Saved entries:

-------------------------

(** * Question deduplication: a shallow embedding of
      [scripts/deduplicate_questions.py]

    The script groups exam-question records by their trimmed question text,
    picks one canonical record per group, merges the provenance of the group
    into a copy of it and emits a report.  The records are Python dicts
    loaded from JSON; they are modelled here as objects of a heap, because
    [dict.copy()] is shallow and the script writes through the copy into the
    [metadata] dict it shares with the input record.

    Scope of the model.  Values are [None], booleans, integers, strings,
    lists and dicts; floats are outside it.  A string is a sequence of code
    points below 256.  Dicts are heap objects reached through references;
    lists are never updated in place by the script once they are shared and
    are kept as values.  Indices into the corpus are natural numbers, which
    is what [enumerate] yields. *)

From stdpp Require Import base tactics option list.
From Stdlib Require Import ZArith Ascii String Bool Lia Sorted Permutation.
From Stdlib Require Import DecimalString List.
From Stdlib Require OrderedTypeEx DecimalPos.

Import ListNotations.
#[local] Set Warnings "-register-all".
Local Open Scope string_scope.
Local Open Scope Z_scope.

(* ===================================================================== *)
(** ** Python values and the heap *)
(* ===================================================================== *)

Module Py.

Abbreviation loc := nat.

Inductive value : Type :=
| VNone
| VBool (b : bool)
| VInt (z : Z)
| VStr (s : string)
| VList (vs : list value)
| VRef (l : loc).

(** A dict keeps its items in insertion order; its keys are strings, as in
    every dict [json.load] builds and every dict the script creates. *)
Abbreviation dict := (list (string * value)).
Abbreviation heap := (list (list (string * value))).

Inductive exn : Type :=
| AttributeError
| ValueError
| TypeError
| IndexError
| KeyError
| BadRef.       (* a reference to no object: no Python run produces one *)

Inductive result (A : Type) : Type :=
| Ok (a : A)
| Raise (e : exn).
Arguments Ok {A} a.
Arguments Raise {A} e.

Definition rbind {A B} (r : result A) (k : A -> result B) : result B :=
  match r with
  | Ok a => k a
  | Raise e => Raise e
  end.

(** Computations that read and update the heap and may raise. *)
Definition M (A : Type) : Type := heap -> result (A * heap).

Definition ret {A} (a : A) : M A := fun h => Ok (a, h).
Definition raise {A} (e : exn) : M A := fun _ => Raise e.
Definition bind {A B} (m : M A) (k : A -> M B) : M B :=
  fun h => match m h with
           | Ok (a, h') => k a h'
           | Raise e => Raise e
           end.
(** A computation that only reads the heap. *)
Definition reading {A} (f : heap -> result A) : M A :=
  fun h => match f h with
           | Ok a => Ok (a, h)
           | Raise e => Raise e
           end.

End Py.
Export Py.

Declare Scope py_scope.
Delimit Scope py_scope with py.
Notation "x <- c ;; k" := (bind c (fun x => k))
  (at level 100, c at next level, right associativity) : py_scope.
Notation "c ;;; k" := (bind c (fun _ => k))
  (at level 100, right associativity) : py_scope.
Notation "x <-? c ;; k" := (rbind c (fun x => k))
  (at level 100, c at next level, right associativity) : py_scope.
Local Open Scope py_scope.

(* ===================================================================== *)
(** ** Strings: [str.strip], [int(str)], [str(int)], [repr] *)
(* ===================================================================== *)

(** [str.isspace] on code points below 256. *)
Definition is_space (c : ascii) : bool :=
  let n := nat_of_ascii c in
  ((9 <=? n) && (n <=? 13) || (28 <=? n) && (n <=? 32)
   || (n =? 133) || (n =? 160))%nat.

(** Stripping the characters [sp] accepts from both ends. *)
Fixpoint lstrip_by (sp : ascii -> bool) (s : string) : string :=
  match s with
  | EmptyString => EmptyString
  | String c r => if sp c then lstrip_by sp r else s
  end.

Definition is_empty (s : string) : bool :=
  match s with EmptyString => true | _ => false end.

Fixpoint rstrip_by (sp : ascii -> bool) (s : string) : string :=
  match s with
  | EmptyString => EmptyString
  | String c r =>
      let r' := rstrip_by sp r in
      if sp c && is_empty r' then EmptyString else String c r'
  end.

Definition strip_by (sp : ascii -> bool) (s : string) : string :=
  rstrip_by sp (lstrip_by sp s).

(** [s.strip()] *)
Definition strip (s : string) : string := strip_by is_space s.

(** The whitespace [int] skips around a literal: the C [isspace] set and,
    above 127, the Unicode spaces; not the separators 28 to 31 that
    [str.strip] removes. *)
Definition is_int_space (c : ascii) : bool :=
  let n := nat_of_ascii c in
  ((9 <=? n) && (n <=? 13) || (n =? 32) || (n =? 133) || (n =? 160))%nat.

Definition digit_of (c : ascii) : option Z :=
  let n := nat_of_ascii c in
  if ((48 <=? n) && (n <=? 57))%nat then Some (Z.of_nat n - 48) else None.

Definition underscore : ascii := "_"%char.

(** The digits of a decimal literal after its sign: groups of digits, with
    single underscores allowed between two digits only. [acc] is the value
    read so far and [prev_digit] says whether the previous character was a
    digit. *)
Fixpoint parse_digits (s : string) (acc : Z) (prev_digit : bool) : option Z :=
  match s with
  | EmptyString => if prev_digit then Some acc else None
  | String c r =>
      match digit_of c with
      | Some d => parse_digits r (10 * acc + d) true
      | None =>
          if Ascii.eqb c underscore && prev_digit then
            match r with
            | EmptyString => None
            | String c' _ =>
                match digit_of c' with
                | Some _ => parse_digits r acc false
                | None => None
                end
            end
          else None
      end
  end.

(** [int(s)] for a string [s], base 10: surrounding whitespace is dropped,
    one sign is allowed; [None] stands for the [ValueError]. (The limit
    newer interpreters put on the number of digits is left out.) *)
Definition parse_int (s : string) : option Z :=
  match strip_by is_int_space s with
  | EmptyString => None
  | String c r =>
      if Ascii.eqb c "-"%char then option_map Z.opp (parse_digits r 0 false)
      else if Ascii.eqb c "+"%char then parse_digits r 0 false
      else parse_digits (String c r) 0 false
  end.

(** [str(z)] for an integer. *)
Definition str_of_Z (z : Z) : string := NilZero.string_of_int (Z.to_int z).

Definition dquote : ascii := ascii_of_nat 34.
Definition squote : ascii := ascii_of_nat 39.
Definition backslash : ascii := ascii_of_nat 92.

Fixpoint has_char (c : ascii) (s : string) : bool :=
  match s with
  | EmptyString => false
  | String c' r => Ascii.eqb c c' || has_char c r
  end.

Definition hex_digit (n : nat) : ascii :=
  if (n <? 10)%nat then ascii_of_nat (48 + n) else ascii_of_nat (87 + n).

(** One character of [repr(str)] inside the quotes [q]. *)
Definition repr_char (q c : ascii) : string :=
  let n := nat_of_ascii c in
  if Ascii.eqb c q || Ascii.eqb c backslash then String backslash (String c "")
  else if (n =? 9)%nat then String backslash "t"
  else if (n =? 10)%nat then String backslash "n"
  else if (n =? 13)%nat then String backslash "r"
  else if ((n <? 32) || (n =? 127) || (128 <=? n) && (n <=? 160) || (n =? 173))%nat
       then String backslash
              (String "x" (String (hex_digit (n / 16)) (String (hex_digit (n mod 16)) "")))
  else String c "".

Fixpoint repr_chars (q : ascii) (s : string) : string :=
  match s with
  | EmptyString => EmptyString
  | String c r => repr_char q c ++ repr_chars q r
  end.

(** [repr(s)]: single quotes, unless [s] has a single quote and no double
    quote. *)
Definition repr_str (s : string) : string :=
  let q := if has_char squote s && negb (has_char dquote s) then dquote else squote in
  String q (repr_chars q s ++ String q "").

Fixpoint join (sep : string) (l : list string) : string :=
  match l with
  | [] => ""
  | [x] => x
  | x :: r => x ++ sep ++ join sep r
  end.

(* ===================================================================== *)
(** ** Dicts and the builtins the script calls *)
(* ===================================================================== *)

Fixpoint dict_get (k : string) (d : dict) : option value :=
  match d with
  | [] => None
  | (k', v) :: r => if String.eqb k k' then Some v else dict_get k r
  end.

(** [d[k] = v]: an existing key keeps its place, a new one goes last. *)
Fixpoint dict_set (k : string) (v : value) (d : dict) : dict :=
  match d with
  | [] => [(k, v)]
  | (k', v') :: r =>
      if String.eqb k k' then (k', v) :: r else (k', v') :: dict_set k v r
  end.

Definition dict_has (k : string) (d : dict) : bool :=
  match dict_get k d with Some _ => true | None => false end.

Definition is_nil {A} (l : list A) : bool :=
  match l with [] => true | _ => false end.

(** The object a value refers to; a value that is no dict has no dict
    method, which Python reports as [AttributeError]. *)
Definition as_dict (h : heap) (v : value) : result dict :=
  match v with
  | VRef l => match h !! l with Some d => Ok d | None => Raise BadRef end
  | _ => Raise AttributeError
  end.

(** [q.get(k, default)] *)
Definition py_get (h : heap) (q : value) (k : string) (default : value)
  : result value :=
  d <-? as_dict h q ;;
  Ok (match dict_get k d with Some v => v | None => default end).

(** [bool(v)] *)
Definition truthy (h : heap) (v : value) : result bool :=
  match v with
  | VNone => Ok false
  | VBool b => Ok b
  | VInt z => Ok (negb (z =? 0))
  | VStr s => Ok (negb (is_empty s))
  | VList vs => Ok (negb (is_nil vs))
  | VRef l => match h !! l with
              | Some d => Ok (negb (is_nil d))
              | None => Raise BadRef
              end
  end.

(** [int(v)] *)
Definition py_int (v : value) : result Z :=
  match v with
  | VInt z => Ok z
  | VBool b => Ok (Z.b2z b)
  | VStr s => match parse_int s with Some z => Ok z | None => Raise ValueError end
  | VNone | VList _ | VRef _ => Raise TypeError
  end.

(** [repr(v)]. A dict that is already being printed is shown as [{...}];
    [stack] holds the dicts being printed and [fuel] bounds their number. *)
Fixpoint py_repr (fuel : nat) (h : heap) (stack : list loc) : value -> string :=
  fix go (v : value) : string :=
    match v with
    | VNone => "None"
    | VBool true => "True"
    | VBool false => "False"
    | VInt z => str_of_Z z
    | VStr s => repr_str s
    | VList vs => "[" ++ join ", " (map go vs) ++ "]"
    | VRef l =>
        if existsb (Nat.eqb l) stack then "{...}"
        else match fuel, h !! l with
             | S fuel', Some d =>
                 "{" ++ join ", "
                          (map (fun kv : string * value =>
                                  repr_str (fst kv) ++ ": "
                                  ++ py_repr fuel' h (l :: stack) (snd kv)) d)
                     ++ "}"
             | _, _ => "{...}"
             end
    end.

(** [str(v)] *)
Definition py_str (h : heap) (v : value) : string :=
  match v with
  | VStr s => s
  | _ => py_repr (S (List.length h)) h [] v
  end.

(** [v.strip()] *)
Definition py_strip (v : value) : result string :=
  match v with
  | VStr s => Ok (strip s)
  | _ => Raise AttributeError
  end.

(** [v == 'literal'] *)
Definition eq_str (v : value) (s : string) : bool :=
  match v with
  | VStr t => String.eqb t s
  | _ => false
  end.

(** A new object. *)
Definition alloc (d : dict) : M value :=
  fun h => Ok (VRef (List.length h), (h ++ [d])%list).

(** [q.copy()]: dicts and lists have the method. *)
Definition py_copy (q : value) : M value :=
  match q with
  | VRef l => fun h => match h !! l with
                       | Some d => alloc d h
                       | None => Raise BadRef
                       end
  | VList vs => ret (VList vs)
  | _ => raise AttributeError
  end.

(** [target[k] = v] for a string key [k]. *)
Definition py_setitem (target : value) (k : string) (v : value) : M unit :=
  match target with
  | VRef l => fun h => match h !! l with
                       | Some d => Ok (tt, <[l := dict_set k v d]> h)
                       | None => Raise BadRef
                       end
  | _ => raise TypeError
  end.

(** [target[k]] for a string key [k]. *)
Definition py_getitem (h : heap) (target : value) (k : string) : result value :=
  match target with
  | VRef l => match h !! l with
              | Some d => match dict_get k d with
                          | Some v => Ok v
                          | None => Raise KeyError
                          end
              | None => Raise BadRef
              end
  | _ => Raise TypeError
  end.

(** [k in q] for a string [k] and a dict or a list [q], which is all
    [copy] returns. *)
Definition py_contains (h : heap) (k : string) (q : value) : result bool :=
  match q with
  | VRef l => match h !! l with
              | Some d => Ok (dict_has k d)
              | None => Raise BadRef
              end
  | VList vs => Ok (existsb (fun v => eq_str v k) vs)
  | _ => Raise TypeError
  end.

-------------------------

# [Task objective]
In the entries above, please find the line with "From stdpp Require" and the line with "fun _ => Raise e.", then write out exactly those two lines and every line between them, and nothing more.

# [Written solution]
From stdpp Require Import base tactics option list.
From Stdlib Require Import ZArith Ascii String Bool Lia Sorted Permutation.
From Stdlib Require Import DecimalString List.
From Stdlib Require OrderedTypeEx DecimalPos.

Import ListNotations.
#[local] Set Warnings "-register-all".
Local Open Scope string_scope.
Local Open Scope Z_scope.

(* ===================================================================== *)
(** ** Python values and the heap *)
(* ===================================================================== *)

Module Py.

Abbreviation loc := nat.

Inductive value : Type :=
| VNone
| VBool (b : bool)
| VInt (z : Z)
| VStr (s : string)
| VList (vs : list value)
| VRef (l : loc).

(** A dict keeps its items in insertion order; its keys are strings, as in
    every dict [json.load] builds and every dict the script creates. *)
Abbreviation dict := (list (string * value)).
Abbreviation heap := (list (list (string * value))).

Inductive exn : Type :=
| AttributeError
| ValueError
| TypeError
| IndexError
| KeyError
| BadRef.       (* a reference to no object: no Python run produces one *)

Inductive result (A : Type) : Type :=
| Ok (a : A)
| Raise (e : exn).
Arguments Ok {A} a.
Arguments Raise {A} e.

Definition rbind {A B} (r : result A) (k : A -> result B) : result B :=
  match r with
  | Ok a => k a
  | Raise e => Raise e
  end.

(** Computations that read and update the heap and may raise. *)
Definition M (A : Type) : Type := heap -> result (A * heap).

Definition ret {A} (a : A) : M A := fun h => Ok (a, h).
Definition raise {A} (e : exn) : M A := fun _ => Raise e.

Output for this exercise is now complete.